- **WHAT YOU SHOULD DO**:
From the data below, return the exact lines starting at the line containing "set (h1 := if" and ending at the line containing "eexists. split; [done|]. split.", both included, and nothing else.

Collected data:
————

Lemma replace_bindings P l k v l' : Forall (fun s => inuse s = true -> P (key s) (val s)) l -> P k v ->
  replace_loop l k v = Some l' -> Forall (fun s => inuse s = true -> P (key s) (val s)) l' /\ length l' = length l.
Proof.
  intros Hl Hp. revert l'. induction Hl as [|s l Hs Hl IH]; intros l' H; cbn in H; [done|].
  destruct (has_key k s) eqn:E.
  - injection H as <-. split; [|done]. constructor; [|done]. cbn. intros Hi. unfold has_key in E. apply andb_true_iff in E as [_ E].
    apply Z.eqb_eq in E as ->. exact Hp.
  - destruct (replace_loop l k v) as [l1|]; [|done]. injection H as <-. destruct (IH l1 eq_refl) as [H1 H2].
    split; [by constructor|cbn; lia].
Qed.

Lemma add_bindings P h k v : bindings P h -> roomy h -> P k v ->
  exists h', addToHHW h k v = Ok h' /\ bindings P h' /\ roomy h'.
Proof.
  intros Hb Hr Hp. unfold addToHHW. destruct (replace_loop (slots h) k v) as [l|] eqn:E.
  { destruct (replace_bindings P _ _ _ _ Hb Hp E) as [H1 H2]. eexists. split; [done|]. split; [done|].
    unfold roomy, used in *. cbn. by rewrite H2. }
  set (h1 := if used h =? size h then doubled h else h).
  assert (H1 : bindings P h1 /\ used h1 < size h1 /\ 0 < size h1).
  { unfold h1, roomy in *. destruct (Z.eqb_spec (used h) (size h)) as [Heq|]; [|split; [done|lia]]. split.
    - unfold bindings, doubled. cbn. clear -Hb. unfold bindings in Hb. induction Hb as [|s l Hs _ IH]; cbn; [constructor|].
      destruct (inuse s) eqn:E; [|done]. constructor; [intros _; by apply Hs|done].
    - unfold used, doubled in *. cbn. pose proof (List.filter_length_le inuse (slots h)). lia. }
  destruct H1 as (Hb1 & Hlt & Hpos). clearbody h1. destruct (Z.ltb_spec (used h1) (size h1)); [|lia]. cbn.
  eexists. split; [done|]. split.
  - unfold bindings. cbn. apply Forall_app. split; [done|]. constructor; [|constructor]. by intros _.
  - unfold roomy, used in *. cbn. rewrite length_app. cbn. lia.
Qed.

Lemma forget_all_bindings P h : bindings P (forget_all h).
Proof. unfold bindings. cbn. apply Forall_fmap, Forall_forall. by intros s _. Qed.

Lemma roomy_forget_all h : roomy h -> roomy (forget_all h).
Proof. unfold roomy, used. cbn. by rewrite length_map. Qed.

(** Only bindings of ranges apart from the given one stay in use. *)
Lemma invalidate_bindings P h lo hi : lo <= hi -> roomy h ->
  bindings (fun k v => P k v /\ key_lo k <= key_hi k) h ->
  exists h', invalidateOverlaps h lo hi = Ok h' /\ roomy h'
    /\ bindings (fun k v => P k v /\ key_lo k <= key_hi k /\ (key_hi k < lo \/ hi < key_lo k)) h'.
Proof.
  intros Hle Hr Hb. unfold invalidateOverlaps. destruct (Z.leb_spec lo hi); [|lia]. cbn.
  assert (Hl : exists l', invalidate_loop (slots h) lo hi = Ok l' /\ length l' = length (slots h) /\
    Forall (fun s => inuse s = true -> P (key s) (val s) /\ key_lo (key s) <= key_hi (key s)
      /\ (key_hi (key s) < lo \/ hi < key_lo (key s))) l').
  { unfold bindings in Hb. induction Hb as [|s l Hs _ (l' & IH & Hlen & HF)]; cbn; [by exists []|].
    assert (Hn : exists s', (if negb (inuse s) then Ok s
        else let* _ := assert_that (key_lo (key s) <=? key_hi (key s)) in
             if (key_hi (key s) <? lo) || (hi <? key_lo (key s)) then Ok s else Ok (forget s)) = Ok s'
        /\ (inuse s' = true -> P (key s') (val s') /\ key_lo (key s') <= key_hi (key s')
              /\ (key_hi (key s') < lo \/ hi < key_lo (key s')))).
    { destruct (inuse s) eqn:E; cbn; [|exists s; split; [done|by rewrite E]]. destruct (Hs eq_refl) as [Hp Hk].
      destruct (Z.leb_spec (key_lo (key s)) (key_hi (key s))); [|lia]. cbn.
      destruct (Z.ltb_spec (key_hi (key s)) lo); cbn; [exists s; split; [done|intros _; split_and!; [done|lia|by left]]|].
      destruct (Z.ltb_spec hi (key_lo (key s))); cbn; [exists s; split; [done|intros _; split_and!; [done|lia|by right]]|].
      eexists. split; [done|]. done. }
    destruct Hn as (s' & -> & Hs'). cbn. rewrite IH. cbn. eexists. split; [done|]. split; [cbn; lia|by constructor]. }
  destruct Hl as (l' & -> & Hlen & HF). cbn. eexists. split; [done|]. split; [|exact HF].
  unfold roomy, used in *. cbn. by rewrite Hlen.
Qed.
End Map.

(** ** Keys *)

(** The key of the [n] bytes from [o] on. *)
Definition range_key (o n : Z) : Z := o * 65536 + (o + n - 1).

Lemma range_key_ends o n : 0 <= o -> 0 < n -> o + n <= 65536 ->
  key_lo (range_key o n) = o /\ key_hi (range_key o n) = o + n - 1.
Proof.
  intros Ho Hn Hs. unfold key_lo, key_hi, range_key. rewrite u32_small by lia.
  change 0xFFFF with (Z.ones 16). rewrite !Z.land_ones, Z.shiftr_div_pow2 by lia.
  change (2 ^ 16) with 65536. split.
  - rewrite Z.div_add_l, (Z.div_small (o + n - 1)), Z.add_0_r by lia. apply Z.mod_small. lia.
  - rewrite Z.add_comm, Z.mod_add by lia. apply Z.mod_small. lia.
Qed.

Lemma range_key_inj o n o' n' : 0 <= o -> 0 < n -> o + n <= 65536 -> 0 <= o' -> 0 < n' -> o' + n' <= 65536 ->
  range_key o n = range_key o' n' -> o = o' /\ n = n'.
Proof.
  intros. destruct (range_key_ends o n), (range_key_ends o' n'); try lia. rewrite H5 in *. lia.
Qed.

Lemma fits16_small x : 0 <= x < 65536 -> fits16 x = true.
Proof.
  intros Hx. unfold fits16. apply Z.eqb_eq, Z.bits_inj_0. intros k. rewrite Z.land_spec.
  destruct (Z.ltb_spec k 0); [by rewrite Z.testbit_neg_r|].
  destruct (Z.ltb_spec k 16).
  - change 0xFFFF0000 with (Z.shiftl 0xFFFF 16). rewrite Z.shiftl_spec_low by lia. apply andb_false_r.
  - rewrite (testbit_above x 16) by lia. done.
Qed.

Lemma lor_key o m : 0 <= o < 65536 -> 0 <= m < 65536 -> Z.lor (u32 (Z.shiftl o 16)) m = o * 65536 + m.
Proof.
  intros Ho Hm. rewrite u32_small by (rewrite Z.shiftl_mul_pow2 by lia; lia). by apply lor_shiftl_low; [|change (2 ^ 16) with 65536].
Qed.

(** A slice of the guest state that has a key. *)
Definition in_state (o n : Z) : Prop := 0 <= o /\ 0 < n /\ o + n <= 65536.

Lemma mk_key_GetPut_ok o ty n : sizeofIRType ty = Ok n -> in_state o n -> mk_key_GetPut o ty = Ok (range_key o n).
Proof.
  intros Hn (Ho & Hpos & Hs). unfold mk_key_GetPut. rewrite Hn. cbn. rewrite (u32_small o), (u32_small (o + n)), u32_small by lia.
  rewrite !fits16_small by lia. cbn. rewrite lor_key by lia. done.
Qed.

Lemma mk_key_GetIPutI_ok d n : sizeofIRType (elemTy d) = Ok n -> in_state (ra_base d) (ra_nElems d * n) ->
  mk_key_GetIPutI d = Ok (range_key (ra_base d) (ra_nElems d * n)).
Proof.
  intros Hn (Ho & Hpos & Hs). unfold mk_key_GetIPutI, getArrayBounds. rewrite Hn. cbn [obind].
  destruct (Z.leb_spec (- 2 ^ 31) (ra_nElems d * n)), (Z.ltb_spec (ra_nElems d * n) (2 ^ 31)); try lia. cbn [andb defined_when obind].
  rewrite (u32_small (ra_base d)), (u32_small (ra_nElems d * n)), (u32_small (ra_base d + _)), u32_small by lia.
  rewrite !fits16_small by lia. cbn [assert_that obind].
  destruct (Z.leb_spec (ra_base d) (ra_base d + ra_nElems d * n - 1)); [|lia]. cbn.
  rewrite !fits16_small by lia. cbn. by rewrite lor_key by lia.
Qed.

(** ** The pass returns *)

(** The parts of the guest state a statement names are slices of it. *)
Definition in_guest (env : IRTypeEnv) (st : IRStmt) : bool :=
  match st with
  | Ist_WrTmp tmp (Iex_Get offset ty) => slice_ok offset ty && well_typed env (Iex_RdTmp tmp)
  | Ist_Put offset data =>
      isIRAtom data && well_typed env data && match typeOfIRExpr env data with Ok ty => slice_ok offset ty | Err _ => false end
  | Ist_PutI d _ _ _ => array_ok d
  | _ => true
  end.

Lemma slice_ok_inv o ty : slice_ok o ty = true -> exists n, sizeofIRType ty = Ok n /\ in_state o n.
Proof.
  unfold slice_ok. destruct (sizeofIRType ty) as [n|] eqn:E; [|done]. intros H. zbool. exists n. split; [done|].
  apply size_of_pos in E as [_ E]. by split_and!.
Qed.

Lemma array_ok_inv env d ix b e : in_guest env (Ist_PutI d ix b e) = true ->
  exists n, sizeofIRType (elemTy d) = Ok n /\ in_state (ra_base d) (ra_nElems d * n).
Proof.
  cbn. unfold array_ok. destruct (sizeofIRType (elemTy d)) as [n|] eqn:E; [|done]. intros H. zbool. exists n. split; [done|].
  apply size_of_pos in E as [_ E]. split_and!; [done|nia|done].
Qed.

Section Pass.
Context (env : IRTypeEnv).

(** A binding: an atom with a type for a slice of the guest state. *)
Definition is_slice (k : Z) (e : IRExpr) : Prop :=
  isIRAtom e = true /\ well_typed env e = true /\ exists o n, k = range_key o n /\ in_state o n.

Lemma is_slice_key k e : is_slice k e -> key_lo k <= key_hi k.
Proof. intros (_ & _ & o & n & -> & Ho & Hn & Hs). destruct (range_key_ends o n); lia. Qed.

(** What becomes of a statement: the same, or the read of a register replaced
    by an atom of its type. *)
Definition replaced (st st' : IRStmt) : Prop :=
  st' = st \/ exists t o ty e, st = Ist_WrTmp t (Iex_Get o ty) /\ st' = Ist_WrTmp t e /\ isIRAtom e = true
    /\ well_typed env e = true /\ typeOfIRExpr env e = Ok ty.

Section Bindings.
Context (P : Z -> IRExpr -> Prop) (HP : forall k e, P k e -> is_slice k e).

Lemma get_round_ok h st : bindings P h -> roomy h -> in_guest env st = true ->
  (forall t o ty n, st = Ist_WrTmp t (Iex_Get o ty) -> sizeofIRType ty = Ok n -> in_state o n -> P (range_key o n) (Iex_RdTmp t)) ->
  exists h' st', get_round env h st = Ok (h', st') /\ bindings P h' /\ roomy h' /\
    (st' = st \/ exists t o ty n e, st = Ist_WrTmp t (Iex_Get o ty) /\ st' = Ist_WrTmp t e /\ typeOfIRExpr env e = Ok ty
       /\ sizeofIRType ty = Ok n /\ in_state o n /\ P (range_key o n) e).
Proof.
  intros Hb Hr Hg Hnew. destruct st; try (by eexists h, _; split_and!; [reflexivity|..|left]).
  destruct data; try (by eexists h, _; split_and!; [reflexivity|..|left]). cbn [in_guest] in Hg.
  apply andb_true_iff in Hg as [(n & Hn & Hs)%slice_ok_inv _]. cbn [get_round]. rewrite (mk_key_GetPut_ok _ _ _ Hn Hs). cbn [obind].
  destruct (lookupHHW h (range_key offset n)) as [e|] eqn:E.
  - pose proof (lookup_bindings _ _ _ _ Hb E) as He. destruct (HP _ _ He) as (_ & [ety Hty]%well_typed_type & _). rewrite Hty. cbn [obind].
    eexists h, _. split_and!; [reflexivity|done|done|]. case_bool_decide as Heq; [|by left]. subst. right. by eexists _, _, _, _, _.
  - destruct (add_bindings P h (range_key offset n) (Iex_RdTmp tmp)) as (h' & -> & Hb' & Hr'); [done|done|by eapply Hnew|].
    cbn. eexists h', _. split_and!; [reflexivity|done|done|by left].
Qed.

————

- **EXERCISE SOLUTION**:
  set (h1 := if used h =? size h then doubled h else h).
  assert (H1 : bindings P h1 /\ used h1 < size h1 /\ 0 < size h1).
  { unfold h1, roomy in *. destruct (Z.eqb_spec (used h) (size h)) as [Heq|]; [|split; [done|lia]]. split.
    - unfold bindings, doubled. cbn. clear -Hb. unfold bindings in Hb. induction Hb as [|s l Hs _ IH]; cbn; [constructor|].
      destruct (inuse s) eqn:E; [|done]. constructor; [intros _; by apply Hs|done].
    - unfold used, doubled in *. cbn. pose proof (List.filter_length_le inuse (slots h)). lia. }
  destruct H1 as (Hb1 & Hlt & Hpos). clearbody h1. destruct (Z.ltb_spec (used h1) (size h1)); [|lia]. cbn.
  eexists. split; [done|]. split.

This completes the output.